Panelist Mary Ellen Callahan, chief privacy officer of the Department of Homeland Security, said that the critical protection against abuse and false positives in data mining is the moment of human intervention, when an investigator follows up a lead that mining software has generated. Yet she expressed the agency's support for disclosure and transparency in data mining programs.

“I think that these are key elements for people to keep working on, and to keep improving," Callahan said.

At its best, Pillar said, data mining identifies the innocent so law enforcement can focus on those who bear risk.

“We’re looking to improve the odds for the good guys in a business where there’s no certainty,” Pillar said.

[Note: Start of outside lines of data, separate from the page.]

(** * The probe/agent protocol of the Blackfire Python SDK (blackfire/agent.py)

    A shallow embedding of [Protocol], [Connection], [BlackfireRequest],
    [BlackfireAPMRequest], [BlackfireResponseBase], [BlackfireAPMResponse]
    and [BlackfireResponse], followed by the properties of their framing,
    parsing and handshake code.

    Conventions of the embedding.
    - The [IS_PY3] branches are the ones embedded.
    - [Protocol.ENCODING] is UTF-8 and every marker, keyword and separator of
      the protocol is ASCII.  A text is given by its UTF-8 bytes: byte strings
      and decoded text are both values of [string], and
      [decode]/[bytes(..., ENCODING)] are the identity.  The character classes
      of [str.strip], [str.isdigit], [str.lower] and [int] are embedded for
      the ASCII range only: a property that rests on one of them is stated
      for ASCII text ([Py.isascii]), on which they are the ones of Python.
    - A Python [dict] is an association list with unique keys kept in
      insertion order; a [set] is a list without repetition.
    - A call either returns a value or raises: [result]. Methods of
      [Connection] also thread the connection and may block on the socket:
      [outcome].
    - The socket is a script of what its calls give; the file system, the
      environment and the interpreter version are read from a record.
    - Calls of [log.debug] are left out; the records passed to
      [log.warning] are returned next to the value. *)

From Stdlib Require Import String Ascii List ZArith Lia Bool Permutation.
From Stdlib Require Import Numbers.DecimalString.
Import ListNotations.
Open Scope string_scope.
Open Scope nat_scope.

(* ================================================================== *)
(** * Python primitives used by agent.py *)
(* ================================================================== *)

Module Py.

(** ** Characters *)

(** [str.isspace] on one ASCII character: TAB, LF, VT, FF, CR, the four
    separators FS, GS, RS, US and the space. *)
Definition isspace (c : ascii) : bool :=
  let n := nat_of_ascii c in
  ((9 <=? n) && (n <=? 13)) || ((28 <=? n) && (n <=? 32)).

(** [str.isdigit] on one ASCII character. *)
Definition isdigit_char (c : ascii) : bool :=
  let n := nat_of_ascii c in (48 <=? n) && (n <=? 57).

Definition lower_char (c : ascii) : ascii :=
  let n := nat_of_ascii c in
  if (65 <=? n) && (n <=? 90) then ascii_of_nat (n + 32) else c.

(** ** Strings *)

Fixpoint rev (s : string) : string :=
  match s with
  | EmptyString => EmptyString
  | String c s' => rev s' ++ String c EmptyString
  end.

Fixpoint forallb (p : ascii -> bool) (s : string) : bool :=
  match s with
  | EmptyString => true
  | String c s' => p c && forallb p s'
  end.

Fixpoint lower (s : string) : string :=
  match s with
  | EmptyString => EmptyString
  | String c s' => String (lower_char c) (lower s')
  end.

(** [s.isdigit()]: non-empty and made of digits only. *)
Definition isdigit (s : string) : bool :=
  match s with
  | EmptyString => false
  | _ => forallb isdigit_char s
  end.

Fixpoint lstrip (s : string) : string :=
  match s with
  | EmptyString => EmptyString
  | String c s' => if isspace c then lstrip s' else s
  end.

Fixpoint rstrip (s : string) : string :=
  match s with
  | EmptyString => EmptyString
  | String c s' =>
      match rstrip s' with
      | EmptyString => if isspace c then EmptyString else String c EmptyString
      | r => String c r
      end
  end.

(** [s.strip()] *)
Definition strip (s : string) : string := rstrip (lstrip s).

(** [s.startswith(p)] *)
Definition startswith (s p : string) : bool := prefix p s.

(** [s.endswith(p)] *)
Definition endswith (s p : string) : bool := prefix (rev p) (rev s).

(** [sub in s] *)
Fixpoint contains (sub s : string) : bool :=
  prefix sub s ||
  match s with
  | EmptyString => false
  | String _ s' => contains sub s'
  end.

(** [s.find(sub)] for a one-character [sub]: the first index, or [-1]. *)
Fixpoint find_from (c : ascii) (s : string) (i : Z) : Z :=
  match s with
  | EmptyString => (-1)%Z
  | String a s' => if Ascii.eqb a c then i else find_from c s' (i + 1)%Z
  end.

Definition find (s : string) (c : ascii) : Z := find_from c s 0%Z.

(** The slices [s[:i]] and [s[i:]] for [0 <= i]. *)
Definition slice_to (s : string) (i : Z) : string :=
  substring 0 (Z.to_nat i) s.

Definition slice_from (s : string) (i : Z) : string :=
  substring (Z.to_nat i) (String.length s - Z.to_nat i) s.

(** Puts a character in front of the first piece of a split. *)
Definition cons_head (c : ascii) (l : list string) : list string :=
  match l with
  | [] => [String c EmptyString]
  | h :: t => String c h :: t
  end.

(** [s.split(sep, maxsplit)] for a non-empty [sep]: pieces are cut at the
    leftmost occurrences, left to right, without overlap; at most [maxsplit]
    cuts when it is given.  [skip] counts the characters of a separator that
    has just been matched and that are still to be passed over. *)
Fixpoint split_go (sep : string) (maxsplit : option nat) (skip : nat)
    (s : string) : list string :=
  match s with
  | EmptyString => [EmptyString]
  | String c s' =>
      match skip with
      | S k => split_go sep maxsplit k s'
      | O =>
          match maxsplit with
          | Some O => [s]
          | _ =>
              if prefix sep s
              then EmptyString ::
                   split_go sep (option_map Nat.pred maxsplit)
                            (String.length sep - 1) s'
              else cons_head c (split_go sep maxsplit 0 s')
          end
      end
  end.

(** [s.split(sep)] *)
Definition split (s sep : string) : list string := split_go sep None 0 s.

The reports recommendations include:

  • ​Planning of government data mining programs, including identification of the programs purposes and uses of data, with the process open to public review and comment.
  • Notification of individuals subject to action or classification by data mining programs where possible
  • Establishment of standards and procedures for operations, including appeals processes for persons affected by the programs, and penalties for abuse
  • Data security measures, including training and access limits
  • Data minimization, including set retention periods for unused data and limits on database aggregation.